Prenatal Development

Perluigi et al. identified proteins that are critically relevant in T21 pathogenesis and are involved in iron homeostasis (ceruloplasmin and transferrin), lipid metabolism (zinc-a2-glycoprotein, retinol-binding protein 4, and apolipoprotein A1), and inflammation (complement C9,a-1B-glycoprotein, collagen alpha-1 V chain) (Perluigi et al. 2011). Western blotting was performed to investigate amniotic fluid samples collected from 10 individuals with T21 pregnancy and 10 individuals with a healthy fetus, serving as a control group (Perluigi et al. 2011). The comparison of maternal plasma metabolic fingerprints between euploid and T21 pregnancies revealed lower levels of five metabolites in the T21 group. Among these metabolites, linoleamide and piperine concentrations demonstrated the highest clinical significance (Parfieniuk et al. 2018). Linoleamide, also known as linoleic acid amide, participates in the lipid metabolism and specifically contributes to lipid peroxidation processes (Parfieniuk et al. 2018; Ioannou et al. 2019; Taha 2020). The reduced concentration of piperine, known for its anti-inflammatory, antioxidant, and lipid peroxidation-protective properties, has been linked to the ineffective neuroprotective characteristics observed in individuals with T21 (Parfieniuk et al. 2018; Yang et al. 2015; Azam et al. 2022; Manap et al. 2019).

Childhood

Research conducted on T21 children has demonstrated elevated levels of oxidative stress and lipid peroxidation. In a study conducted by He et al., it was observed that T21 children exhibited higher concentrations of MDA compared to individuals without the trisomy 21 condition (He et al. 2016). A similar finding was reported in the study conducted by Manna et al. The assessment of plasma lipid peroxidation markers, including F2-isoprostanes, F2-dihomo-isoprostanes, and F4-neuroprostanes, revealed increased levels of lipid peroxidation in the T21 group (Manna et al. 2016). These disruptions are believed to be implicated in neurodegeneration and cognitive deterioration. Barone et al. provided evidence of the involvement of beta-amyloid (Aβ) and tau hyperphosphorylation in T21 neuropathy. Additionally, the accumulation of HNE was observed in the brain of individuals with T21 compared to the control tissue (Barone et al. 2017).
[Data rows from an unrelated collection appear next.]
Definition checkRateLimit : M Tab bool :=
  now <- lift (gets (fun p => nowCheck (env p))) ;;
  submissions <- getSubmissionHistory ;;
  let oneHourAgo := (now - 60 * 60 * 1000)%Z in
  array <- arrayOf submissions ;;
  let recentSubmissions := filter (fun time => (oneHourAgo < time)%Z) array in
  saveSubmissionHistory recentSubmissions ;;
  cfg <- lift (gets config) ;;
  ret (length recentSubmissions <? maxSubmissionsPerHour (security cfg))%nat.

Definition performSecurityChecks : M Tab bool :=
  els <- lift (gets elements) ;;
  if honeypotFilled els then
    (lift (consoleWarn "Bot detected via honeypot") ;; ret false)
  else
    (underLimit <- checkRateLimit ;;
     if negb underLimit then
       (lift (showError "Too many submissions. Please wait before trying again.") ;;
        ret false)
     else
       (contentOk <- lift checkMessageContent ;;
        if negb contentOk then
          (lift (showError "Message contains prohibited content.") ;; ret false)
        else ret true)).

Definition recordSubmission : M Tab unit :=
  submissions <- getSubmissionHistory ;;
  now <- lift (gets (fun p => nowRecord (env p))) ;;
  array <- arrayOf submissions ;;
  saveSubmissionHistory (array ++ [now]).

Definition validateForm : M Tab bool :=
  els <- lift (gets elements) ;;
  valid <- lift (validateEach (inputsOf els) true) ;;
  secure <- performSecurityChecks ;;
  ret (if secure then valid else false).

Definition handleFormSubmit : M Tab unit :=
  fs <- lift (gets formState) ;;
  if isSubmitting fs then ret tt
  else
    (valid <- validateForm ;;
     if negb valid then lift (showError "Please correct the errors above")
     else
       (lift (setSubmittingState true) ;;
        try_finally
          (try_catch
             (formData <- lift collectFormData ;;
              lift (sendEmail formData) ;;
              lift (storeMessage formData) ;;
              recordSubmission ;;
              lift (showSuccess "Message sent successfully! Thank you for reaching out.") ;;
              lift resetForm)
             (fun error =>
                lift (consoleError ("Form submission error: " ++ error)) ;;
                lift (showError "Failed to send message. Please try again later.")))
          (lift (setSubmittingState false)))).

(** [initializeRateLimiting]; [now] is what [Date.now()] reads when the
    page is loaded. *)
Definition initializeRateLimiting (now : Z) : M Tab unit :=
  stored <- getSubmissionHistory ;;
  let oneHourAgo := (now - 60 * 60 * 1000)%Z in
  array <- arrayOf stored ;;
  let submissions := filter (fun time => (oneHourAgo < time)%Z) array in
  saveSubmissionHistory submissions.

(** *** Readings *)

Definition after {A} (m : M Tab A) (t : Tab) : Tab := snd (m t).

Definition events {A} (m : M Tab A) (t : Tab) : list Event :=
  drop (length (log (page t))) (log (page (after m t))).

(** The history cannot be read as an array: the storage works and holds
    foreign text. *)
Definition unreadable (t : Tab) : bool :=
  foreign t && available (localStorage (page t)).




(** The page [p] with the text [null] stored under the rate-limit key. *)
Definition withForeignText (p : Page) : Tab := {| foreign := true; page := p |}.

(** The page [p] with the storage as [ContactForm] reads it. *)
Definition plain (p : Page) : Tab := {| foreign := false; page := p |}.

(** Fill the form and fire the [submit] event, one submission after the
    other. *)
Definition submit (s : FormReadings.Submission) (t : Tab) : Tab :=
  after handleFormSubmit {| foreign := foreign t; page := FormReadings.fill s (page t) |}.

Definition submitAll (subs : list FormReadings.Submission) (t : Tab) : Tab :=
  fold_left (fun q s => submit s q) subs t.

End StoredText.

(** ** The constraints of the table [contact_messages] (schema)

    The column types and [CHECK] constraints that the name and the
    e-mail address of a row have to meet to be inserted.  The table counts
    characters ([char_length], [VARCHAR(n)]) where the program counts
    UTF-16 code units ([.length]); the two agree on the values looked at
    here, which the patterns of the form keep within the Basic
    Multilingual Plane (letters, white space, apostrophe and hyphen for the
    name, ASCII for the address).  The subject and the message are free
    text, for which the two counts differ, and are left out.
    ([VARCHAR(n)] refuses a longer value unless the excess is made of
    spaces only; the values looked at here are trimmed, so the bound on the
    length is the whole condition.) *)

Module Schema.
Import Js.

(** Some full stop of [d] is neither its first nor its last character. *)
Definition dotInside (d : list ascii) : bool :=
  match d with
  | [] => false
  | _ :: d' => existsb (Ascii.eqb ".") (removelast d')
  end.

(** [email ~ '^[^@]+@[^@]+\.[^@]+$'] *)
Definition emailCheck (s : string) : bool :=
  match Re.splitOn "@" (chars s) with
  | [a; d] => (0 <? length a)%nat && dotInside d
  | _ => false
  end.

(** [name VARCHAR(50) NOT NULL CHECK (char_length(name) >= 2)] *)
Definition nameOk (s : string) : bool := (2 <=? len s)%nat && (len s <=? 50)%nat.

(** [email VARCHAR(100) NOT NULL CHECK (email ~ ...)] *)
Definition emailOk (s : string) : bool := emailCheck s && (len s <=? 100)%nat.

(** The part of an address after its first [@]. *)
Definition domainOf (s : string) : list ascii :=
  match Re.splitOn "@" (chars s) with
  | _ :: d :: _ => d
  | _ => []
  end.

End Schema.

(** ** Further readings of the client *)

Module SessionReadings.
Import Js SupabaseClient ClientReadings.
Local Open Scope list_scope.

(** What [getUserIP] answers when it is called in state [c]. *)
Definition lookedUp (c : Client) : string :=
  if faults c (calls c) then "unknown" else ip c.

(** The active rows of [blocked_ips] for the address [addr]. *)
Definition blockRows (addr : string) (c : Client) : list BlockedIp :=
  filter (fun r => b_ip_address r = addr /\ b_is_active r = true)
    (blocked_ips (db c)).

(** The failed attempts on record for [addr], not older than [since]. *)
Definition failedRows (addr : string) (since : Z) (c : Client) : list LoginAttempt :=
  filter (fun r => la_ip_address r = addr /\ la_success r = false
                   /\ (since <= la_created_at r)%Z)
    (login_attempts (db c)).

(** The client after [n] more requests and the events [evs]. *)
Definition logged (evs : list Event) (n : nat) (c : Client) : Client :=
  with_calls (n + calls c) (with_log (log c ++ evs) c).

Definition isSignIn (e : Event) : bool :=
  match e with AuthSignIn _ => true | _ => false end.

(** The requests that change a table of the store. *)
Definition isStoreWrite (e : Event) : bool :=
  match e with
  | InsertProject _ _ | UpdateProject _ _ _ | DeactivateProject _
  | InsertBlockedIp _ | InsertLoginAttempt _ | DeleteLoginAttempts _ => true
  | _ => false
  end.

(** The row that [blockIP] inserts. *)
Definition blockRow (addr : string) (t : Z) : BlockedIp :=
  {| b_ip_address := addr; b_reason := "Excessive failed login attempts";
     b_blocked_at := t; b_is_active := true |}.

(** The row that [recordFailedLogin] inserts. *)
Definition failedRow (addr agent : string) (t : Z) : LoginAttempt :=
  {| la_ip_address := addr; la_user_agent := agent; la_success := false;
     la_created_at := t |}.

(** No angle bracket in [s]. *)
Definition noAngle (s : string) : Prop :=
  Forall (fun c => isAngle c = false) (chars s).

(** The fields that a request to the table [projects] carries. *)
Definition carried (e : Event) : option ProjectFields :=
  match e with
  | InsertProject fields _ | UpdateProject _ fields _ => Some fields
  | _ => None
  end.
The accumulation of HNE is thought to have a significant impact on the disruption of metabolic pathways, leading to abnormalities in glucose metabolism, neuronal trafficking, and antioxidant responses (Barone et al. 2017).

Potential Treatment

Highlighting the significance of oxidative stress and lipid peroxidation, a study conducted by Ordonez et al. proposed that regular exercise could potentially reduce oxidative stress and subsequent lipid peroxidation in individuals with T21. In this particular study, a 12-week training program consisting of three sessions per week was administered to thirty-one male adolescents with T21. The findings demonstrated a notable reduction in the concentration of MDA, indicating a decrease in lipoperoxidation (Javier Ordonez and Rosety-Rodriguez 2007). Pharmacological investigations have been conducted utilizing the Ts65Dn mouse model of DS. One study involved administering α-tocopherol to pregnant Ts65Dn female mice starting from the day of conception throughout pregnancy, which resulted in a reduction in cognitive impairment. Furthermore, young mice were supplemented with α-tocopherol from birth until the completion of the behavioral testing period. The findings of this study indicated that α-tocopherol supplementation led to a mitigated cognitive impairment, accompanied by decreased lipid peroxidation levels when compared to the control group (Shichiri et al. 2011). In addition, supplementation with rapamycin, an inhibitor of the mammalian target of rapamycin complex 1, in Ts65Dn mice has been shown to decrease lipoxidation-mediated protein damage. This suggests that rapamycin could serve as a potential therapeutic approach to reduce the risk of developing Alzheimer's disease (AD) in individuals with DS (Curtis et al. 2020; Di Domenico et al. 2019).

Future Perspectives

Certain lipid metabolic pathways directly influence neuronal maturation and differentiation (Knobloch and Jessberger 2017). Hence, the prevention of lipid peroxidation may potentially lead to a decrease in cognitive impairment. However, further studies are required to assess the impact of such interventions. Currently, no clinical trials have been conducted specifically targeting the reduction of lipid peroxidation through appropriate supplementation. It could be hypothesized that substances like α-tocopherol or herbal supplements such as berberine might be considered as treatment options for prenatal or adult individuals with T21, based on promising results that could be obtained from well-controlled clinical trials (Hasanein et al. 2017).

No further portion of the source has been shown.